As a nation, however, our answer to that question will make the difference in whether we survive as a democracy. If reform means transformation or improvement, then for huge numbers of poor children, it isn’t working. The current “reform movement” does nothing more than highlight purported deficits and use them to justify paying already-wealthy people to fix the problems that they themselves identified and named.
For children who lack the basic resources taken for granted by millions of other children, reform needs to be refocused on the issue of educational access—not on the juggling and rejuggling of education’s components by players motivated by ego, politics, and profit. And by access, I do not mean busing children off to some hypothetically superior suburban school where their poverty and color may actually work to marginalize them further.
On the one hand, children living in poverty need access to the same types of experiences affluent children enjoy, the same high expectations for learning, the same enriched curriculum, and the same learning environments. To achieve this, we do not need programs like Teach For America that consider our cities third-world countries where the missionary spirit can thrive.
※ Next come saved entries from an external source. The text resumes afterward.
(** * Product analytics classification (src/components/DataAnalytics.js)

    A shallow embedding of the classification performed by [fetchAnalytics]
    once both responses have been decoded (source lines 45-71), together with
    the fragment of the JavaScript platform it runs on: primitive values and
    their coercions, [Array.prototype.filter/sort/slice] over a store of
    mutable arrays, and [Date.prototype.toISOString]. *)

From Stdlib Require Import ZArith List Lia Bool Permutation Sorted.
From Stdlib Require Import Ascii String.
From stdpp Require Import base option list strings gmap.

Local Open Scope string_scope.
Local Open Scope Z_scope.

(** ** JavaScript primitive values *)

Module JS.

(** Numbers.  The counters and time values handled by the component are
    integral, so a Number is either [NaN] or an integer. *)
Inductive number :=
  | NaN
  | Num (z : Z).

#[global] Instance number_eq_dec : EqDecision number.
Proof. solve_decision. Defined.

(** The values a property read on a decoded JSON object can give:
    [VUndefined] is what reading an absent property returns. *)
Inductive value :=
  | VUndefined
  | VNull
  | VBool (b : bool)
  | VNum (n : number)
  | VStr (s : string).

#[global] Instance value_eq_dec : EqDecision value.
Proof. solve_decision. Defined.

(** Thrown exceptions. *)
Inductive exn :=
  | RangeError (msg : string)
  | TypeError (msg : string).

(** The outcome of evaluating an expression: a value or a throw. *)
Inductive completion (A : Type) :=
  | Normal (a : A)
  | Throw (e : exn).
Arguments Normal {A} a.
Arguments Throw {A} e.

#[global] Instance completion_ret : MRet completion := @Normal.
#[global] Instance completion_bind : MBind completion := fun A B f c =>
  match c with
  | Normal a => f a
  | Throw e => Throw e
  end.

#[global] Instance completion_fmap : FMap completion := fun A B f c =>
  match c with
  | Normal a => Normal (f a)
  | Throw e => Throw e
  end.

(** Behaviour the language leaves to the host or that is not modelled
    symbol by symbol here: the StringToNumber conversion of a String to a
    Number, and [Date.parse], whose result is a time value or [NaN]. *)
Class Host := {
  StringToNumber : string -> number;
  Date_parse : string -> number
}.

(** ToBoolean *)
Definition ToBoolean (v : value) : bool :=
  match v with
  | VUndefined | VNull => false
  | VBool b => b
  | VNum NaN => false
  | VNum (Num z) => negb (Z.eqb z 0)
  | VStr s => negb (String.eqb s "")
  end.

(** Relational operators on Numbers: any comparison with NaN is false. *)
Definition lt (a b : number) : bool :=
  match a, b with
  | Num x, Num y => Z.ltb x y
  | _, _ => false
  end.

Definition gt (a b : number) : bool := lt b a.

(** Number::subtract *)
Definition sub (a b : number) : number :=
  match a, b with
  | Num x, Num y => Num (x - y)
  | _, _ => NaN
  end.

(** Strict equality [===] *)
Definition strict_eq (a b : value) : bool :=
  match a, b with
  | VUndefined, VUndefined => true
  | VNull, VNull => true
  | VBool x, VBool y => Bool.eqb x y
  | VNum (Num x), VNum (Num y) => Z.eqb x y
  | VStr x, VStr y => String.eqb x y
  | _, _ => false
  end.

(** [s.split(sep)[0]] for a one-character separator: the part of [s] before
    the first occurrence of [sep], all of [s] when there is none. *)
Fixpoint split_head (sep : ascii) (s : string) : string :=
  match s with
  | EmptyString => EmptyString
  | String c s' => if Ascii.eqb c sep then EmptyString else String c (split_head sep s')
  end.


(** ToNumber on primitive values *)
Definition ToNumber `{Host} (v : value) : number :=
  match v with
  | VUndefined => NaN
  | VNull => Num 0
  | VBool b => Num (if b then 1 else 0)
  | VNum n => n
  | VStr s => StringToNumber s
  end.
(** C3: whatever the state, the entry point and the draws, a zero-trust run
    marks only devices of a set [marked] made of the entry point and some of
    the first four neighbours it reads from the graph, so at most
    1 + min(4, degree(entry point)) devices, each the entry point or one of
    its direct neighbours; every other device keeps its flag; and a run
    that returns reports the size of that set as its compromised count. *)
Theorem zerotrust_attack_contained (w : World) (attack_id entry_point : string) :
  let run := _simulate_zerotrust_attack attack_id entry_point w in
  let neighbors :=
    default [] (dict_get entry_point (network_graph (self w))) in
  exists marked : list string,
    (forall k, k ∈ marked -> k = entry_point \/ k ∈ take 4 neighbors) /\
    (forall k, k ∈ marked ->
       k = entry_point \/ adjacent (self w) entry_point k) /\
    (length marked <= 1 + min 4 (length neighbors))%nat /\
    (forall k,
       dict_get k (devices (self run.2)) =
         if decide (k ∈ marked)
         then set_is_compromised true <$> dict_get k (devices (self w))
         else dict_get k (devices (self w))) /\
    (run.1 = Return tt ->
       exists pct duration,
         last (emitted run.2) =
           Some (attack_complete "zerotrust" (length marked)
                   (length (devices (self run.2))) pct attack_id entry_point
                   duration)).
Proof.
  cbv zeta. rewrite _simulate_zerotrust_attack_unfold.
  pose proof (mark_compromised_run entry_point w) as Hm.
  destruct (dict_get entry_point (devices (self w))) as [d|] eqn:Hd.
  2:{ erewrite bind_Raise by exact Hm. exists []. cbn.
      split; [by intros k ?%elem_of_nil|]. split; [by intros k ?%elem_of_nil|].
      split; [lia|]. split; [apply flagged_nil|done]. }
  erewrite bind_Return by exact Hm.
  erewrite bind_Return by reflexivity.
  erewrite bind_Return by reflexivity.
  match goal with |- context [bind (network_graph_getitem _) _ ?w2] =>
    set (w1 := w2) end.
  assert (flagged [entry_point] (devices (self w)) (devices (self w1))) as Hfl1.
  { pose proof (flagged_mark [] entry_point d _ _
                  (flagged_nil (devices (self w))) Hd) as H.
    unfold set_add in H. rewrite decide_False in H by apply not_elem_of_nil.
    exact H. }
  pose proof (network_graph_getitem_run entry_point w1) as Hg.
  change (network_graph (self w1)) with (network_graph (self w)) in Hg.
  set (neighbors := default [] (dict_get entry_point (network_graph (self w)))).
  assert (forall k, k ∈ neighbors -> adjacent (self w) entry_point k) as Hadj.
  { subst neighbors. intros k Hk. unfold adjacent.
    destruct (dict_get entry_point (network_graph (self w))) as [ts|];
      [by exists ts|by apply elem_of_nil in Hk]. }
  assert (exists w2,
            network_graph_getitem entry_point w1 = (Return neighbors, w2) /\
            devices (self w2) = devices (self w1)) as (w2 & Hg2 & Hdev2).
  { subst neighbors.
    destruct (dict_get entry_point (network_graph (self w))) as [ts|];
      eexists; (split; [exact Hg|reflexivity]). }
  erewrite bind_Return by exact Hg2. rewrite <- Hdev2 in Hfl1.
  destruct (zerotrust_loop_run attack_id entry_point (take 4 neighbors)
              [entry_point] (devices (self w)) w2 Hfl1)
    as (marked & Hfl & Hin & Hlen & Hres).
  exists marked.
  assert (forall k, k ∈ marked -> k = entry_point \/ k ∈ take 4 neighbors)
    as Hwhere.
  { intros k Hk. destruct (Hin k Hk) as [?|?%list_elem_of_singleton]; auto. }
  split; [exact Hwhere|]. split.
  { intros k Hk. destruct (Hwhere k Hk) as [?|Hk']; [by left|right].
    apply Hadj. by apply (subseteq_take 4 neighbors). }
  split.
  { rewrite length_take in Hlen. cbn [length] in Hlen. lia. }
  destruct (for_each (take 4 neighbors)
              (zerotrust_attempt attack_id entry_point) [entry_point] w2)
    as [o w3] eqn:Hloop.
  cbn [fst snd] in Hfl, Hres. destruct Hres as [->|[e ->]].
  2:{ erewrite bind_Raise by exact Hloop. by split. }
  erewrite bind_Return by exact Hloop.
  erewrite bind_Return by reflexivity.
  destruct (containment_run (length (devices (self w3))) (length marked) w3)
    as [[pct Hc]|[e Hc]].
  - erewrite bind_Return by exact Hc.
    erewrite bind_Return by apply time_time_run.
    rewrite emit_run. cbn [fst snd self emitted advance].
    split; [exact Hfl|]. intros _. do 2 eexists. apply last_snoc.
  - erewrite bind_Raise by exact Hc. cbn [fst snd]. by split.
Qed.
Nor do we need the types of charter schools that require poor children to stifle their creativity and listen ad infinitum to ideas about their needs, which are rooted in the condescending belief that certain children need boot camp instead of education. To put it bluntly, poor children need access to the same education affluent children have.
On the other hand, those who would call themselves teachers must access the minds and hearts of their students. Learning can happen only when children are met where they are and led to where they need to be. That type of teaching requires all educators, including leaders, to truly believe that there is something worthwhile inside the mind of every child and that the experiences they bring—some horrible, some anti-social, some loving, and some wonderful—are worth accessing and using in furtherance of education. If we do not know and accept our students for who they are, for what they know, and for what they’ve done, we cannot educate them.
The charge, then, for those hired and paid handsomely for “school reform efforts,” and for the corporate sponsors who fund them, is to enter into the neighborhoods they presume to preach about, meet the parents they claim to want to engage, know the children whose lives they play with, and truly understand the system they wish to reform. Perhaps then we can see real change in our K-12 public schools and in the lives of the children they are supposed to serve.
Ann Evans de Bernard, a retired principal of Waltersville School in Bridgeport, Conn., is currently an adjunct professor of education at the University of St. Joseph in Hartford, Conn.